◆ Supplied data:

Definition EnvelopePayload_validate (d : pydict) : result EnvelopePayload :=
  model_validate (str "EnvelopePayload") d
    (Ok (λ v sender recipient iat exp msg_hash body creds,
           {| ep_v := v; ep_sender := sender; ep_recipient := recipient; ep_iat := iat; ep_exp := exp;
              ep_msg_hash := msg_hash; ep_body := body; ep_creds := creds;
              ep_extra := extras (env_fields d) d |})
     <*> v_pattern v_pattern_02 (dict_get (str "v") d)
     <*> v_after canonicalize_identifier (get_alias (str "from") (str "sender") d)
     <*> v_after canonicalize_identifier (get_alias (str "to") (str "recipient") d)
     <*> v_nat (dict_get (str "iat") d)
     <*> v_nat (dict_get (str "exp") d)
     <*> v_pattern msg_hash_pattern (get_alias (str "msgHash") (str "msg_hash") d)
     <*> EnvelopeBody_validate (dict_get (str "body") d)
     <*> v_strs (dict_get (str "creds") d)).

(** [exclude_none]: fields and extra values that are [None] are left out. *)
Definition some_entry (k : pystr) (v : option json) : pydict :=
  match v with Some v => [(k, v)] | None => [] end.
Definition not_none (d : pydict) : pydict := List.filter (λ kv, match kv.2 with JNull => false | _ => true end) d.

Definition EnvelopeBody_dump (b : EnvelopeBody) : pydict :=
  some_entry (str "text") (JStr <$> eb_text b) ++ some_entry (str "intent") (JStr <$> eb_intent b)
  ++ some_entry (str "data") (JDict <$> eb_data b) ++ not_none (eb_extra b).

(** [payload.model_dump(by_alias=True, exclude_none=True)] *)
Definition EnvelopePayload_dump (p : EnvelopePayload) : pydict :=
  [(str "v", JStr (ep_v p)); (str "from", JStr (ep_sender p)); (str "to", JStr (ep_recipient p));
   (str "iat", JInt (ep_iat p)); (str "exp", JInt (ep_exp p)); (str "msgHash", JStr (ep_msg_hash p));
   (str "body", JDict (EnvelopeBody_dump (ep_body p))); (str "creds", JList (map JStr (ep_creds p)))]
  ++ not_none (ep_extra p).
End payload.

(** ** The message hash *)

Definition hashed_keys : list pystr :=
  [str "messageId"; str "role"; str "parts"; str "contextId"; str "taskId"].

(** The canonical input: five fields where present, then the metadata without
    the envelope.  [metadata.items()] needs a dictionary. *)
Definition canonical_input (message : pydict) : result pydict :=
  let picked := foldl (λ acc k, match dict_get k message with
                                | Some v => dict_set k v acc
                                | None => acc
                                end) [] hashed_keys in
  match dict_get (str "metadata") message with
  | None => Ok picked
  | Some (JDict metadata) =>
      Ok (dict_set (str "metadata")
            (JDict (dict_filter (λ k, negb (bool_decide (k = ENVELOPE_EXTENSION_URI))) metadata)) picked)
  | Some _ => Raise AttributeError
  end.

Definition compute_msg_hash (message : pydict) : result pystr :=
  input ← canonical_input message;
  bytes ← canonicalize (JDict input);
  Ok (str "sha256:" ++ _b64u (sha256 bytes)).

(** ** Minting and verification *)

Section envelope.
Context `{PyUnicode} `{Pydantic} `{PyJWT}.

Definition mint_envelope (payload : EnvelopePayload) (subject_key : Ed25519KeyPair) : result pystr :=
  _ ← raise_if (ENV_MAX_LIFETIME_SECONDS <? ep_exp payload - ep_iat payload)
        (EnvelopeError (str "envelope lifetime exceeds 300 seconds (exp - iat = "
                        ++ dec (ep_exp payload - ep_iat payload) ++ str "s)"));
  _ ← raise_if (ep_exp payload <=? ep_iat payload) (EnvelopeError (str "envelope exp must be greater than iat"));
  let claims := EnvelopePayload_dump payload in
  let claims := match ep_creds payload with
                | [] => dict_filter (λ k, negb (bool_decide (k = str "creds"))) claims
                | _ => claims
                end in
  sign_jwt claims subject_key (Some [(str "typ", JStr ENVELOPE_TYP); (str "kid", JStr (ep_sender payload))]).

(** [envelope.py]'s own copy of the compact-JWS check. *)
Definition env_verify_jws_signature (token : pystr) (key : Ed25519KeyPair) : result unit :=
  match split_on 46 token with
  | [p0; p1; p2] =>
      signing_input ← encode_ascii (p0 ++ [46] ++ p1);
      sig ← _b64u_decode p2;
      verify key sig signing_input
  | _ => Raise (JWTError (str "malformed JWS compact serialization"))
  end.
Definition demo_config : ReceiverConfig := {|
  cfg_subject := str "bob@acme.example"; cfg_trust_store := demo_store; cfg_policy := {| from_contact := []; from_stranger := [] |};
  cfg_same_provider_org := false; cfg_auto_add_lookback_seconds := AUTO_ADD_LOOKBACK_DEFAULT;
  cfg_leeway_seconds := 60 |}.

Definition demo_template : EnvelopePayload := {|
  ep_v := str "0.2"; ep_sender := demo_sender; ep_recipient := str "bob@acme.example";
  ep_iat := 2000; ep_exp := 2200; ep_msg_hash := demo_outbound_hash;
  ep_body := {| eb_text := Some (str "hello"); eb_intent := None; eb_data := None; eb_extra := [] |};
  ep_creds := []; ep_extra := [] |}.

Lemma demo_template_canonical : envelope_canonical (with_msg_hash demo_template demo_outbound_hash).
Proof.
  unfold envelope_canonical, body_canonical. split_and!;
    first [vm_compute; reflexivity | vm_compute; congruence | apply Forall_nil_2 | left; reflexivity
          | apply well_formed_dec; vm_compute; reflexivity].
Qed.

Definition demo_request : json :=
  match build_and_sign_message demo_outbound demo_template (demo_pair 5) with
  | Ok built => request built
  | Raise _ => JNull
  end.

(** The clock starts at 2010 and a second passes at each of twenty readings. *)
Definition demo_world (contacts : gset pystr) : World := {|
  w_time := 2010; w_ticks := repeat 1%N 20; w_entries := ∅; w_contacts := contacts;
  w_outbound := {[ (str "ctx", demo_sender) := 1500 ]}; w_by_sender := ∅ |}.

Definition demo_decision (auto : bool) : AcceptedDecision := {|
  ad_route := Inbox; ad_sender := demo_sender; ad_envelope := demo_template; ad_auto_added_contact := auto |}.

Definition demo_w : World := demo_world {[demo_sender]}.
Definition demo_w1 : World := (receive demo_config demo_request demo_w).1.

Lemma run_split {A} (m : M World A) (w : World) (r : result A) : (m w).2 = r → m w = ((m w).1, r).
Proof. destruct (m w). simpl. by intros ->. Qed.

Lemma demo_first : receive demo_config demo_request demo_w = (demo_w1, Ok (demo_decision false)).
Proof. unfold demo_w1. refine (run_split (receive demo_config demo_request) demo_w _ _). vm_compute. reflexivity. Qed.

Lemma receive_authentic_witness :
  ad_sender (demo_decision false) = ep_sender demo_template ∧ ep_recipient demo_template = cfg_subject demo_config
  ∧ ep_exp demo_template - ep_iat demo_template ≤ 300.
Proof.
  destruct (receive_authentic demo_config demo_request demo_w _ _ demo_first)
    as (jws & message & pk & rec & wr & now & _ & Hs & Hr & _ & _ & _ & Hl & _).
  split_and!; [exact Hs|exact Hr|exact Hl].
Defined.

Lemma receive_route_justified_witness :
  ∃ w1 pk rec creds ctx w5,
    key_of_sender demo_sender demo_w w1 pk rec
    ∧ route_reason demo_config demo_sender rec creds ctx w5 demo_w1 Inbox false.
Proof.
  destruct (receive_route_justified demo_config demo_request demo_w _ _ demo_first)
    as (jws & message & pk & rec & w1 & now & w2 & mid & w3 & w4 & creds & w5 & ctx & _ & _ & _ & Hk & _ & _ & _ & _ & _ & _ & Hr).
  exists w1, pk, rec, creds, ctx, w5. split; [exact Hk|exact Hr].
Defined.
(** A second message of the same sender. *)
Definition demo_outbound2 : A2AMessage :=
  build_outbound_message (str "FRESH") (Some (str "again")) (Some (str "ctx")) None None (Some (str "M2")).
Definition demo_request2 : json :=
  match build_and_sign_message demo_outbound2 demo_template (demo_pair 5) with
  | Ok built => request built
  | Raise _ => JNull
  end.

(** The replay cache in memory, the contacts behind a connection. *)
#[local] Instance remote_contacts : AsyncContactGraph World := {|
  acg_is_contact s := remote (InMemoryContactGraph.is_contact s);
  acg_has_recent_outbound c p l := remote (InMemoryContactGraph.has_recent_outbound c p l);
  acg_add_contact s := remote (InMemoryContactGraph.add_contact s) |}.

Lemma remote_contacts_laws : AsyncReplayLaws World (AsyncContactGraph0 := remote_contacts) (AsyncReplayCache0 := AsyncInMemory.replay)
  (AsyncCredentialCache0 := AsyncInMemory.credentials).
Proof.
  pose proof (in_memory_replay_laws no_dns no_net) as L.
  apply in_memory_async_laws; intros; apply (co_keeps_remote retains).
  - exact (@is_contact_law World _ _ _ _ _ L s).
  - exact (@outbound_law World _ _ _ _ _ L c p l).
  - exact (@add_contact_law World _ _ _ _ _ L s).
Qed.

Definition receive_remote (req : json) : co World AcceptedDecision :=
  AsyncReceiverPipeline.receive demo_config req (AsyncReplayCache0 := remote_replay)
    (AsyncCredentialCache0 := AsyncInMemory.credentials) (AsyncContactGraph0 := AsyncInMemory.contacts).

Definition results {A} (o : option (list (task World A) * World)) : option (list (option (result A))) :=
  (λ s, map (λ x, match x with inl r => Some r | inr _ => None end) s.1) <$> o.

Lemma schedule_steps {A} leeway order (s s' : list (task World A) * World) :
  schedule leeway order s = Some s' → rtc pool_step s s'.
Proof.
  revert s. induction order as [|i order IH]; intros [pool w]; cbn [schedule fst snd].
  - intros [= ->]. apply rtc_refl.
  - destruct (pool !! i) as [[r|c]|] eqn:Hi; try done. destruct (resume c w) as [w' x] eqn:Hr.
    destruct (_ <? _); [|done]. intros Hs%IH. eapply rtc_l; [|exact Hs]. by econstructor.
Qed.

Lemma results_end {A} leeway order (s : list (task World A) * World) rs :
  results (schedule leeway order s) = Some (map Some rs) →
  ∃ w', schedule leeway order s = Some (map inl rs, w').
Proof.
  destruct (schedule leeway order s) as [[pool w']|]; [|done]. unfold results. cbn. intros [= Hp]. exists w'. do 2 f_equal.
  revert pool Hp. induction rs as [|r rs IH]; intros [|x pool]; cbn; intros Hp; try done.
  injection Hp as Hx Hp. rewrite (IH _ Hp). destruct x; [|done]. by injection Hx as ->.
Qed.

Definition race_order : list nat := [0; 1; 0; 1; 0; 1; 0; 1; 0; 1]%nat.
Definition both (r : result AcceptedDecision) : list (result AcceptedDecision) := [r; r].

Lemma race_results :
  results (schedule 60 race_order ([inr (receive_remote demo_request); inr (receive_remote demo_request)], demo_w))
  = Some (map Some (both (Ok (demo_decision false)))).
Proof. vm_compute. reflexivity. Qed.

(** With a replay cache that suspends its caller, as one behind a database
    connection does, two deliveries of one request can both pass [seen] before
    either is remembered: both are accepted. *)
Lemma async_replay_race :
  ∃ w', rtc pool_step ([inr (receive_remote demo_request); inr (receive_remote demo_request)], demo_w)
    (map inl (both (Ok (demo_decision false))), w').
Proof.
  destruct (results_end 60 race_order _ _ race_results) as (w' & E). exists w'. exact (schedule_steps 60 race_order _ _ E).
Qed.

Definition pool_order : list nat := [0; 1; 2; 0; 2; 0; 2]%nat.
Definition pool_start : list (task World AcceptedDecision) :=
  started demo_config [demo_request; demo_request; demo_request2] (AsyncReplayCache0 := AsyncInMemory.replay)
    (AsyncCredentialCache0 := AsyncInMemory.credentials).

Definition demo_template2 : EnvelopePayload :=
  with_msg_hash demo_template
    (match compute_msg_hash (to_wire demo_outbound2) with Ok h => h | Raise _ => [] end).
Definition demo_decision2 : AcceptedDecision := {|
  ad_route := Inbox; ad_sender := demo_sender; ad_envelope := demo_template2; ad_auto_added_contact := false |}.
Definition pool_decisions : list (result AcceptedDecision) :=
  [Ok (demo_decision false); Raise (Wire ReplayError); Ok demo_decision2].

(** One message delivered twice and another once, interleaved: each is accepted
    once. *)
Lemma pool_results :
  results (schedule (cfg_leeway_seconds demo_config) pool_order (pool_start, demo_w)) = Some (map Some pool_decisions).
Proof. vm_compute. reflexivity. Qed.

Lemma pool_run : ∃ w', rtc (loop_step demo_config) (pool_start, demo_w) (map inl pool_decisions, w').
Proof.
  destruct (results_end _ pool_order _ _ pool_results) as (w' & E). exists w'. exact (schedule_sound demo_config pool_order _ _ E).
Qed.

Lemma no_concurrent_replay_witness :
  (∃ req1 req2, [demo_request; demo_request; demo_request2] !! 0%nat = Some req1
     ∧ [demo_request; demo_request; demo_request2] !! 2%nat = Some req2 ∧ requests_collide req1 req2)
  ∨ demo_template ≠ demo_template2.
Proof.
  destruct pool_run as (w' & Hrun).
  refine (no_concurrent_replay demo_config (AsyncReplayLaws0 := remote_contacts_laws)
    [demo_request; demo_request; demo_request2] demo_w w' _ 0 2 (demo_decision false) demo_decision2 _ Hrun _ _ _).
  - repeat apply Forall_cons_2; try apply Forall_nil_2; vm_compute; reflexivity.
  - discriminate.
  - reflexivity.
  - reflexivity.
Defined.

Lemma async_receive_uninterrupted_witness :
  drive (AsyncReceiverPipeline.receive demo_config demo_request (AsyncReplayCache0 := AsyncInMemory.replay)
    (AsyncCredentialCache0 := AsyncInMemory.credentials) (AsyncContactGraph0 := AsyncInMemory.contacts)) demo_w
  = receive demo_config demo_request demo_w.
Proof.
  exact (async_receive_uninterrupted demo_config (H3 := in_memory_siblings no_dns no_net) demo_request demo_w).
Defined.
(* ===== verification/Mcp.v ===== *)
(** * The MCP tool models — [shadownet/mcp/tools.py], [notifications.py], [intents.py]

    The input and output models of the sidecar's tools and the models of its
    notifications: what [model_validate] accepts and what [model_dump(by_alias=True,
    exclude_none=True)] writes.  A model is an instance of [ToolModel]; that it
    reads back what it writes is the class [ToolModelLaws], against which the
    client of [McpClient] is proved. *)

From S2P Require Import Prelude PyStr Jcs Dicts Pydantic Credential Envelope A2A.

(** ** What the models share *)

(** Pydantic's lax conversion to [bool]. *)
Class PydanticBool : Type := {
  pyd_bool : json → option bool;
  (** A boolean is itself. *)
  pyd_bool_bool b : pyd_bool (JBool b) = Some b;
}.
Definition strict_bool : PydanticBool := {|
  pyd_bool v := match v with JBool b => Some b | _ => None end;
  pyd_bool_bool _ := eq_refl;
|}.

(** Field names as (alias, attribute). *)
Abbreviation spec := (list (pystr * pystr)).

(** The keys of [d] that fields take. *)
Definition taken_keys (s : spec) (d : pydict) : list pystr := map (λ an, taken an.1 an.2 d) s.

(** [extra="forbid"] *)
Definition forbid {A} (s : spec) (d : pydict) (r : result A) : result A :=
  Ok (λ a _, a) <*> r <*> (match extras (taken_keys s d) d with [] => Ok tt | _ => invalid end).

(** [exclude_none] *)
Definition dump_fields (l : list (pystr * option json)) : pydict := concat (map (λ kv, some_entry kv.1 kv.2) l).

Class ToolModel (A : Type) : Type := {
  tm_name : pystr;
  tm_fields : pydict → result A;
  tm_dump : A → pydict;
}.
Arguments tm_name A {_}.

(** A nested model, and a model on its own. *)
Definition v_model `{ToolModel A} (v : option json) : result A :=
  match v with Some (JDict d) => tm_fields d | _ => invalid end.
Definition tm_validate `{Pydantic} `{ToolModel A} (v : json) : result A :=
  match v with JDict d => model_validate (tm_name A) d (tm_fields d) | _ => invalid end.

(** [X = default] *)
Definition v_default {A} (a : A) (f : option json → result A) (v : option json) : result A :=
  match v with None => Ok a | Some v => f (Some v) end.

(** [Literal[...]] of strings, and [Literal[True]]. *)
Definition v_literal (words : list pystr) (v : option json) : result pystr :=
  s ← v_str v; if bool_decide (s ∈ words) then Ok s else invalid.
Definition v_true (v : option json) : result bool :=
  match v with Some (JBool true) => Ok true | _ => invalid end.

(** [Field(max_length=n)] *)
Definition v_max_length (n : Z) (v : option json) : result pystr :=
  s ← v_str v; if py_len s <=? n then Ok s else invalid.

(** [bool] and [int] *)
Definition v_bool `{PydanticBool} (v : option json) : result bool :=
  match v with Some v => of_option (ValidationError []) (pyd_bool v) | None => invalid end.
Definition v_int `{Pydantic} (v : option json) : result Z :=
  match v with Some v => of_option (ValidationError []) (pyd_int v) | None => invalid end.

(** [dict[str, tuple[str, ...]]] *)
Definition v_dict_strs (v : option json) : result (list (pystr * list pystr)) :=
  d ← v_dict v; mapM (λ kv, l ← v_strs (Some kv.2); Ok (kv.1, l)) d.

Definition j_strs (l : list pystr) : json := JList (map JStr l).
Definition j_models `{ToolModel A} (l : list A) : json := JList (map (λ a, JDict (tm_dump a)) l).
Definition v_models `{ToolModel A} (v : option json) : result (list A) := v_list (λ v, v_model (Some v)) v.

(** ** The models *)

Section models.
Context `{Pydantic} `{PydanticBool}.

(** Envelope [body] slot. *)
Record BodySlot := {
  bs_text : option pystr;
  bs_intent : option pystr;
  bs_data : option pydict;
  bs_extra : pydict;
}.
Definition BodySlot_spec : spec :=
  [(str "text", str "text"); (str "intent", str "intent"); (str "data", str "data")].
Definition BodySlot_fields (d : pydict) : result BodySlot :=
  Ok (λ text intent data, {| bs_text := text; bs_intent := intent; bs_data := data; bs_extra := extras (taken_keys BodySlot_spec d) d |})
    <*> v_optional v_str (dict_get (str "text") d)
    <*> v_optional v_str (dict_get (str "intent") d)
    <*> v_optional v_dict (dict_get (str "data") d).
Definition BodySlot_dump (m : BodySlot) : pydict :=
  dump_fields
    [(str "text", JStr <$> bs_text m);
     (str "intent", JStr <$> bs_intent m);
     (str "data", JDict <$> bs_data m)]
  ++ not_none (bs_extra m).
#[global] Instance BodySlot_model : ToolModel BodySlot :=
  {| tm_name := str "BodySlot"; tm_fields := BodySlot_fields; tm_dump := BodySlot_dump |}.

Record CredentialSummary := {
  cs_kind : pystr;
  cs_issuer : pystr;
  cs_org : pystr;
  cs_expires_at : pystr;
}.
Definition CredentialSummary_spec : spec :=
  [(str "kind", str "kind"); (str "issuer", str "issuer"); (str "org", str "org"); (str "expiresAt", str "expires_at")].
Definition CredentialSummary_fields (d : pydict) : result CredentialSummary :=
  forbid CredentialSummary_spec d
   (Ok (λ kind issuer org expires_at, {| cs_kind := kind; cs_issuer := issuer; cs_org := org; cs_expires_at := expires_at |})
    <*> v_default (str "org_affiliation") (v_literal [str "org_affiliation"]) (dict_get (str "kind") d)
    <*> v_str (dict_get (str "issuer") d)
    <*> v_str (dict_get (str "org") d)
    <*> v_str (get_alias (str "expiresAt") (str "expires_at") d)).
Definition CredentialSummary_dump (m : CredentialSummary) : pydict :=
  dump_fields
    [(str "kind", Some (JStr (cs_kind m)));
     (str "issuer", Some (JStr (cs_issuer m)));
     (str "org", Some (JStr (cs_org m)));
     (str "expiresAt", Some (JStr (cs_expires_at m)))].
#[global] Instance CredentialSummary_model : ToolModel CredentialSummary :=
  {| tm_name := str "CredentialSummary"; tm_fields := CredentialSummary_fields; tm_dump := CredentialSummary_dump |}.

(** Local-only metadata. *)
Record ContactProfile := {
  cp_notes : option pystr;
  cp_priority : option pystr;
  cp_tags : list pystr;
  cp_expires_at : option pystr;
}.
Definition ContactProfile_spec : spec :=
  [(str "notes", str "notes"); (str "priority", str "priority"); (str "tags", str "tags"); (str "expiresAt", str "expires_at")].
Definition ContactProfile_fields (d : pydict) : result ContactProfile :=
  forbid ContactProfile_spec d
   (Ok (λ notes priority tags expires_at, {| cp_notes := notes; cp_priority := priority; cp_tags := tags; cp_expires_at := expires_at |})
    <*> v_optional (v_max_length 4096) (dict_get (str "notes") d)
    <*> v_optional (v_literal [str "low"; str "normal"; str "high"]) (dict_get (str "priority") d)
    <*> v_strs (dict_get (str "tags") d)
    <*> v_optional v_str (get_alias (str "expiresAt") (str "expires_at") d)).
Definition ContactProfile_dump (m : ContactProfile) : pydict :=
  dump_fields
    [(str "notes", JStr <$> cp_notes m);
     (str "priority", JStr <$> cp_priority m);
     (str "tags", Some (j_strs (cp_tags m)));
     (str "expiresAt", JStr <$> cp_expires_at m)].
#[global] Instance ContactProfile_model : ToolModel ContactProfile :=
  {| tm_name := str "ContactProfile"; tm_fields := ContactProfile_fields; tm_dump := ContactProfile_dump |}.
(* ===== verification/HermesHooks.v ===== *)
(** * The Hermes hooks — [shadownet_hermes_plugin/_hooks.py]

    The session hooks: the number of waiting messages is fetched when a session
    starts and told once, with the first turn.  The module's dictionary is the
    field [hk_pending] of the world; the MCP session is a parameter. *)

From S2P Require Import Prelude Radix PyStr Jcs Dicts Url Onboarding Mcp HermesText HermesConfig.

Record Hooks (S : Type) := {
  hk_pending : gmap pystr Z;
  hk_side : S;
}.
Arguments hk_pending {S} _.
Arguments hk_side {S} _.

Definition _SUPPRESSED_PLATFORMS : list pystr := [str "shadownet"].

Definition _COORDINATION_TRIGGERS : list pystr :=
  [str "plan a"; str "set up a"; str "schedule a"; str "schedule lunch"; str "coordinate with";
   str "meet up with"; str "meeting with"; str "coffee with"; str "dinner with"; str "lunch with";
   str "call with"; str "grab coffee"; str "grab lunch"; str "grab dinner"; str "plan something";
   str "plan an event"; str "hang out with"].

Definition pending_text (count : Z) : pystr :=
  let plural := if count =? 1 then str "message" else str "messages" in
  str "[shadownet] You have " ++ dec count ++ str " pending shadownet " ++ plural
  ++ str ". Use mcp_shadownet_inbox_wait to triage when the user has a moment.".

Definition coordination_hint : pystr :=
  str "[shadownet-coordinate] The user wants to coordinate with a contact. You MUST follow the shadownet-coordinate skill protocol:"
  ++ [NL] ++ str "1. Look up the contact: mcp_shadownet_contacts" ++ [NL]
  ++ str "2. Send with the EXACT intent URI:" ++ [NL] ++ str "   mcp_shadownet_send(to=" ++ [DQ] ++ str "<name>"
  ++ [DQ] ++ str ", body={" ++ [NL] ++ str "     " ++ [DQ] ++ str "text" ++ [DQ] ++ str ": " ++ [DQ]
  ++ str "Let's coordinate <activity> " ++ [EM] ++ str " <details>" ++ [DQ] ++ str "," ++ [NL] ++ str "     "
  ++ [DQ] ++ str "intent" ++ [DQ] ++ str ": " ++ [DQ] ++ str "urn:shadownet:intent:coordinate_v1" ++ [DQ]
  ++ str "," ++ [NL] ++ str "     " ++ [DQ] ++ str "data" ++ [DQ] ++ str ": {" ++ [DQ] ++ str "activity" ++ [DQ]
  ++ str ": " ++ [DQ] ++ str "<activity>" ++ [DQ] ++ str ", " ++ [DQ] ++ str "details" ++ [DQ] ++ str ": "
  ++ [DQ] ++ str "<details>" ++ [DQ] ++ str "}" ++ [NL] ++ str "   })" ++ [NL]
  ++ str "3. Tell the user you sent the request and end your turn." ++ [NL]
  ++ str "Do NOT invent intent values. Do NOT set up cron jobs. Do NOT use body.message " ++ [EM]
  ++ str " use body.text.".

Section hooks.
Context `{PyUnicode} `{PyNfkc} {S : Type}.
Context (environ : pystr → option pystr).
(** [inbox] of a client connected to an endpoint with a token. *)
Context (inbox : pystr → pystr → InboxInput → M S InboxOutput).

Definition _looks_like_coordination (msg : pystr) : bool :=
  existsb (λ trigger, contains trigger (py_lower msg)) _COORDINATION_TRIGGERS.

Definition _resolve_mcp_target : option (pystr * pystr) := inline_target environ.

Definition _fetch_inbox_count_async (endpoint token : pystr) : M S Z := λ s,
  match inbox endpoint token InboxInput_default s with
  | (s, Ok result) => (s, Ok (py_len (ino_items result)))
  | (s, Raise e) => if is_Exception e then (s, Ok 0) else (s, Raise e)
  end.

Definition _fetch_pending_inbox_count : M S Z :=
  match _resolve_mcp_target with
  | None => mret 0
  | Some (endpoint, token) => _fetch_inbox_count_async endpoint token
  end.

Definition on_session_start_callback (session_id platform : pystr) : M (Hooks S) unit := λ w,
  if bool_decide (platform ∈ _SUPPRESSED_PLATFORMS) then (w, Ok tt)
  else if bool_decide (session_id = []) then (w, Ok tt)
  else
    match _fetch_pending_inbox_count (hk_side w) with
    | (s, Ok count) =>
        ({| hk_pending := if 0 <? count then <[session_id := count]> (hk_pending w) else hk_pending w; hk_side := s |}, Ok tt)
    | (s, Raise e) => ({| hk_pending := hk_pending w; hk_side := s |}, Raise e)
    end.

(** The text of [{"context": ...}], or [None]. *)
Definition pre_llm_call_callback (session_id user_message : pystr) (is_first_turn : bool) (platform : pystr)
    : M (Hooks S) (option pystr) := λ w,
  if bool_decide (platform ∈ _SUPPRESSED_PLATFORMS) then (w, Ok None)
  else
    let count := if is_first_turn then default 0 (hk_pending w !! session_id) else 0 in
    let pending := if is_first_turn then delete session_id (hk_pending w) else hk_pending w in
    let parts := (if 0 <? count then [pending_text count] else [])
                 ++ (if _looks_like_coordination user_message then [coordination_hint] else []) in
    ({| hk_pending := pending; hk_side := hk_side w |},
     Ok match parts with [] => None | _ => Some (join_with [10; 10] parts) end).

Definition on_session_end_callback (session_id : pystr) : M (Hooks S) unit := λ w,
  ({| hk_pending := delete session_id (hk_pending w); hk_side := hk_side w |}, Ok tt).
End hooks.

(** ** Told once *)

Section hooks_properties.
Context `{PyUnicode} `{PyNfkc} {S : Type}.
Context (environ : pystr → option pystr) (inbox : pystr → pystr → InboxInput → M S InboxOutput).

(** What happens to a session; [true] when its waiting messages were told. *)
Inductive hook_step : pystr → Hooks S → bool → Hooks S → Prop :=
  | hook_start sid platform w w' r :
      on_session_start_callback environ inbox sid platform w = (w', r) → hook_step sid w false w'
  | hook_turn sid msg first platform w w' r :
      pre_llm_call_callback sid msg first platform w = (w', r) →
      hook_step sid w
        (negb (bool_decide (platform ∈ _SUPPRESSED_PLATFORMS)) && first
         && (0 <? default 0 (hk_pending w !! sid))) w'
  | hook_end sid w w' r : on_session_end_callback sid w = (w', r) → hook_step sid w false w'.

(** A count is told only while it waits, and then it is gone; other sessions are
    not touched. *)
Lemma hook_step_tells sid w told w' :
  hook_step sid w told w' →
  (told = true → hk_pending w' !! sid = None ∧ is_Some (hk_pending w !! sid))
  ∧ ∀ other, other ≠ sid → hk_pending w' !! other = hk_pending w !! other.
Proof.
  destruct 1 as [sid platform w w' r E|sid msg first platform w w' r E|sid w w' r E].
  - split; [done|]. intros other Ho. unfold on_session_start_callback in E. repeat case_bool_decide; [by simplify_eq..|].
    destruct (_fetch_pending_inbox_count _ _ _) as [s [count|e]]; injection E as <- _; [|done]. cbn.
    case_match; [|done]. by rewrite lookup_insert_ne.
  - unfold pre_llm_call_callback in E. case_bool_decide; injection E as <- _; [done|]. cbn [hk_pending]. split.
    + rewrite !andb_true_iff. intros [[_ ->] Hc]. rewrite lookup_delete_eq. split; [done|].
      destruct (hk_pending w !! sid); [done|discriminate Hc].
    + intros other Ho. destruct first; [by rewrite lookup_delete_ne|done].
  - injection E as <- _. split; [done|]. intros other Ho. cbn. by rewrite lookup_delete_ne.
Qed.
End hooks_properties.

◆ Exercise: What you return must be an exact retyping of the lines above starting at the line with "schedule leeway order s = Some s'" and ending at the line with "revert pool Hp.", and nothing besides.

◆ Answer to the problem:
  schedule leeway order s = Some s' → rtc pool_step s s'.
Proof.
  revert s. induction order as [|i order IH]; intros [pool w]; cbn [schedule fst snd].
  - intros [= ->]. apply rtc_refl.
  - destruct (pool !! i) as [[r|c]|] eqn:Hi; try done. destruct (resume c w) as [w' x] eqn:Hr.
    destruct (_ <? _); [|done]. intros Hs%IH. eapply rtc_l; [|exact Hs]. by econstructor.
Qed.

Lemma results_end {A} leeway order (s : list (task World A) * World) rs :
  results (schedule leeway order s) = Some (map Some rs) →
  ∃ w', schedule leeway order s = Some (map inl rs, w').
Proof.
  destruct (schedule leeway order s) as [[pool w']|]; [|done]. unfold results. cbn. intros [= Hp]. exists w'. do 2 f_equal.
  revert pool Hp. induction rs as [|r rs IH]; intros [|x pool]; cbn; intros Hp; try done.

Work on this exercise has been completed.